> [Exercise objective]:
Give back all of the records underneath exactly, with no omissions.

(Collected data)
•••

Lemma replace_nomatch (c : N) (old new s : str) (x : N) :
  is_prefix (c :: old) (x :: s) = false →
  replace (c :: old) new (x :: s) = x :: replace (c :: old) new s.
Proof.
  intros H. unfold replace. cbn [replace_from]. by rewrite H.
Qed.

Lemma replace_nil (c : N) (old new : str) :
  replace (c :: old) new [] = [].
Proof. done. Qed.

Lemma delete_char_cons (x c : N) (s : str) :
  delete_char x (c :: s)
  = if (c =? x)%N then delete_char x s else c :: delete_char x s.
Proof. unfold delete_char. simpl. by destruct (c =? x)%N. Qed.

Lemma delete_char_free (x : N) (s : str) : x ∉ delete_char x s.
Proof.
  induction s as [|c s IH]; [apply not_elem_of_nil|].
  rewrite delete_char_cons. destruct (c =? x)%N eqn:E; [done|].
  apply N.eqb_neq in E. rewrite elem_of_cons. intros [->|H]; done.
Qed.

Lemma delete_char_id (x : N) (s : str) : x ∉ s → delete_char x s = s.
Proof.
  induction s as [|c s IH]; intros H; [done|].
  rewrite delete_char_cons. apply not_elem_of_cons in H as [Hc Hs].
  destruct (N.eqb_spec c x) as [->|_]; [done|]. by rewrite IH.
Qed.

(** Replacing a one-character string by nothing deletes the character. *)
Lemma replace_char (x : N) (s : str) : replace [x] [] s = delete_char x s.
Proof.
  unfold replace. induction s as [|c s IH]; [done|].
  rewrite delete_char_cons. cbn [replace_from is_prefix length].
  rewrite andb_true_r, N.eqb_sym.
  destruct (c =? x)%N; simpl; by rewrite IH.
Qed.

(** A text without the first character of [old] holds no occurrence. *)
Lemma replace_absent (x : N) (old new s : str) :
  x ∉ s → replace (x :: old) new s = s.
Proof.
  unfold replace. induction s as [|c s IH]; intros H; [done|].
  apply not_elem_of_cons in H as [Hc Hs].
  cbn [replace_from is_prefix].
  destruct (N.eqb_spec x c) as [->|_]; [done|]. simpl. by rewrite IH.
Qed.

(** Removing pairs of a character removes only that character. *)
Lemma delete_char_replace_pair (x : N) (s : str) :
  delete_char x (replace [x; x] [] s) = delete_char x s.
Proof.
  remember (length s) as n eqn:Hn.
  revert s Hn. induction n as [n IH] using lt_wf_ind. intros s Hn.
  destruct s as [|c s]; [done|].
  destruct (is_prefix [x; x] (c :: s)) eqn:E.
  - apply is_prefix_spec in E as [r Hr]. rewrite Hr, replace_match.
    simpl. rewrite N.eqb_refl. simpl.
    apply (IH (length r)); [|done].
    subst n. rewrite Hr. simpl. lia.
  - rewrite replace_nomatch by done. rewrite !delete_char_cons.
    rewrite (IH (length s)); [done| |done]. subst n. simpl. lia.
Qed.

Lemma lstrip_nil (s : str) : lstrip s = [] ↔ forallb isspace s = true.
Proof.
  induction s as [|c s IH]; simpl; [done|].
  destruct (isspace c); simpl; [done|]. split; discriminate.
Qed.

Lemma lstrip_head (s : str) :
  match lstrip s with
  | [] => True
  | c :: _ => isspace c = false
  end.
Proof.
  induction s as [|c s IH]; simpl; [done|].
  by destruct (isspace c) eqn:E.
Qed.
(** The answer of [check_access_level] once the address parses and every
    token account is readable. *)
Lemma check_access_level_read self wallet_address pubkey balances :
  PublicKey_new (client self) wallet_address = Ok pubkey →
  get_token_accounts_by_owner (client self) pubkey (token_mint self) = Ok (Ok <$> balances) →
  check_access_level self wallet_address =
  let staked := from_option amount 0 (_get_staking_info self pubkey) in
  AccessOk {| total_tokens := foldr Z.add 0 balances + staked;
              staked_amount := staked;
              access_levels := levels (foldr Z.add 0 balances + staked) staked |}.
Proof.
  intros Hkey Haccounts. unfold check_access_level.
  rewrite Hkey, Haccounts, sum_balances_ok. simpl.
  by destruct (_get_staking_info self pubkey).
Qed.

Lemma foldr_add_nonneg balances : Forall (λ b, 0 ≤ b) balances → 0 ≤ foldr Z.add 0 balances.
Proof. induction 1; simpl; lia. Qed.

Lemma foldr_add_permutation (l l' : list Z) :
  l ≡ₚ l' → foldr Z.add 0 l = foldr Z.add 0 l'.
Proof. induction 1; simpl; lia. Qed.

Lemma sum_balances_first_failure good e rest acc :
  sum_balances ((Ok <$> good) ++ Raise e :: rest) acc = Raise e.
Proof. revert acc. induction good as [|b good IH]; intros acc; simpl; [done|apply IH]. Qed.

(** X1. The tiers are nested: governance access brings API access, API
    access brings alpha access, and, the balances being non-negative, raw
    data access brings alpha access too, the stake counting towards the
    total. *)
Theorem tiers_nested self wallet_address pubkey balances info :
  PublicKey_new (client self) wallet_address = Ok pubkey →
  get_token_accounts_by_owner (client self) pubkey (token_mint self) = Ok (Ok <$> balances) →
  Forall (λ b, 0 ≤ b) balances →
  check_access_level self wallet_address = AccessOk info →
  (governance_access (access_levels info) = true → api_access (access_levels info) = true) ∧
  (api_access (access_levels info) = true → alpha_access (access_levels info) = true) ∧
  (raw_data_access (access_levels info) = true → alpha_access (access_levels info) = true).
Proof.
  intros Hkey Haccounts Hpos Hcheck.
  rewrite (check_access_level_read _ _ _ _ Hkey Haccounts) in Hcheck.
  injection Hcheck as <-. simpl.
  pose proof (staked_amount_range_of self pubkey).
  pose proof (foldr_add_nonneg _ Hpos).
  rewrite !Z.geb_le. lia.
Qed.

•••

> [Written answer]:
Lemma replace_nomatch (c : N) (old new s : str) (x : N) :
  is_prefix (c :: old) (x :: s) = false →
  replace (c :: old) new (x :: s) = x :: replace (c :: old) new s.
Proof.
  intros H. unfold replace. cbn [replace_from]. by rewrite H.
Qed.

Lemma replace_nil (c : N) (old new : str) :
  replace (c :: old) new [] = [].
Proof. done. Qed.

Lemma delete_char_cons (x c : N) (s : str) :
  delete_char x (c :: s)
  = if (c =? x)%N then delete_char x s else c :: delete_char x s.
Proof. unfold delete_char. simpl. by destruct (c =? x)%N. Qed.

Lemma delete_char_free (x : N) (s : str) : x ∉ delete_char x s.
Proof.
  induction s as [|c s IH]; [apply not_elem_of_nil|].
  rewrite delete_char_cons. destruct (c =? x)%N eqn:E; [done|].
  apply N.eqb_neq in E. rewrite elem_of_cons. intros [->|H]; done.
Qed.

Lemma delete_char_id (x : N) (s : str) : x ∉ s → delete_char x s = s.
Proof.
  induction s as [|c s IH]; intros H; [done|].
  rewrite delete_char_cons. apply not_elem_of_cons in H as [Hc Hs].
  destruct (N.eqb_spec c x) as [->|_]; [done|]. by rewrite IH.
Qed.

(** Replacing a one-character string by nothing deletes the character. *)
Lemma replace_char (x : N) (s : str) : replace [x] [] s = delete_char x s.
Proof.
  unfold replace. induction s as [|c s IH]; [done|].
  rewrite delete_char_cons. cbn [replace_from is_prefix length].
  rewrite andb_true_r, N.eqb_sym.
  destruct (c =? x)%N; simpl; by rewrite IH.
Qed.

(** A text without the first character of [old] holds no occurrence. *)
Lemma replace_absent (x : N) (old new s : str) :
  x ∉ s → replace (x :: old) new s = s.
Proof.
  unfold replace. induction s as [|c s IH]; intros H; [done|].
  apply not_elem_of_cons in H as [Hc Hs].
  cbn [replace_from is_prefix].
  destruct (N.eqb_spec x c) as [->|_]; [done|]. simpl. by rewrite IH.
Qed.

(** Removing pairs of a character removes only that character. *)
Lemma delete_char_replace_pair (x : N) (s : str) :
  delete_char x (replace [x; x] [] s) = delete_char x s.
Proof.
  remember (length s) as n eqn:Hn.
  revert s Hn. induction n as [n IH] using lt_wf_ind. intros s Hn.
  destruct s as [|c s]; [done|].
  destruct (is_prefix [x; x] (c :: s)) eqn:E.
  - apply is_prefix_spec in E as [r Hr]. rewrite Hr, replace_match.
    simpl. rewrite N.eqb_refl. simpl.
    apply (IH (length r)); [|done].
    subst n. rewrite Hr. simpl. lia.
  - rewrite replace_nomatch by done. rewrite !delete_char_cons.
    rewrite (IH (length s)); [done| |done]. subst n. simpl. lia.
Qed.

Lemma lstrip_nil (s : str) : lstrip s = [] ↔ forallb isspace s = true.
Proof.
  induction s as [|c s IH]; simpl; [done|].
  destruct (isspace c); simpl; [done|]. split; discriminate.
Qed.

Lemma lstrip_head (s : str) :
  match lstrip s with
  | [] => True
  | c :: _ => isspace c = false
  end.
Proof.
  induction s as [|c s IH]; simpl; [done|].
  by destruct (isspace c) eqn:E.
Qed.
(** The answer of [check_access_level] once the address parses and every
    token account is readable. *)
Lemma check_access_level_read self wallet_address pubkey balances :
  PublicKey_new (client self) wallet_address = Ok pubkey →
  get_token_accounts_by_owner (client self) pubkey (token_mint self) = Ok (Ok <$> balances) →
  check_access_level self wallet_address =
  let staked := from_option amount 0 (_get_staking_info self pubkey) in
  AccessOk {| total_tokens := foldr Z.add 0 balances + staked;
              staked_amount := staked;
              access_levels := levels (foldr Z.add 0 balances + staked) staked |}.
Proof.
  intros Hkey Haccounts. unfold check_access_level.
  rewrite Hkey, Haccounts, sum_balances_ok. simpl.
  by destruct (_get_staking_info self pubkey).
Qed.

Lemma foldr_add_nonneg balances : Forall (λ b, 0 ≤ b) balances → 0 ≤ foldr Z.add 0 balances.
Proof. induction 1; simpl; lia. Qed.

Lemma foldr_add_permutation (l l' : list Z) :
  l ≡ₚ l' → foldr Z.add 0 l = foldr Z.add 0 l'.
Proof. induction 1; simpl; lia. Qed.

Lemma sum_balances_first_failure good e rest acc :
  sum_balances ((Ok <$> good) ++ Raise e :: rest) acc = Raise e.
Proof. revert acc. induction good as [|b good IH]; intros acc; simpl; [done|apply IH]. Qed.

(** X1. The tiers are nested: governance access brings API access, API
    access brings alpha access, and, the balances being non-negative, raw
    data access brings alpha access too, the stake counting towards the
    total. *)
Theorem tiers_nested self wallet_address pubkey balances info :
  PublicKey_new (client self) wallet_address = Ok pubkey →
  get_token_accounts_by_owner (client self) pubkey (token_mint self) = Ok (Ok <$> balances) →
  Forall (λ b, 0 ≤ b) balances →
  check_access_level self wallet_address = AccessOk info →
  (governance_access (access_levels info) = true → api_access (access_levels info) = true) ∧
  (api_access (access_levels info) = true → alpha_access (access_levels info) = true) ∧
  (raw_data_access (access_levels info) = true → alpha_access (access_levels info) = true).
Proof.
  intros Hkey Haccounts Hpos Hcheck.
  rewrite (check_access_level_read _ _ _ _ Hkey Haccounts) in Hcheck.
  injection Hcheck as <-. simpl.
  pose proof (staked_amount_range_of self pubkey).
  pose proof (foldr_add_nonneg _ Hpos).
  rewrite !Z.geb_le. lia.
Qed.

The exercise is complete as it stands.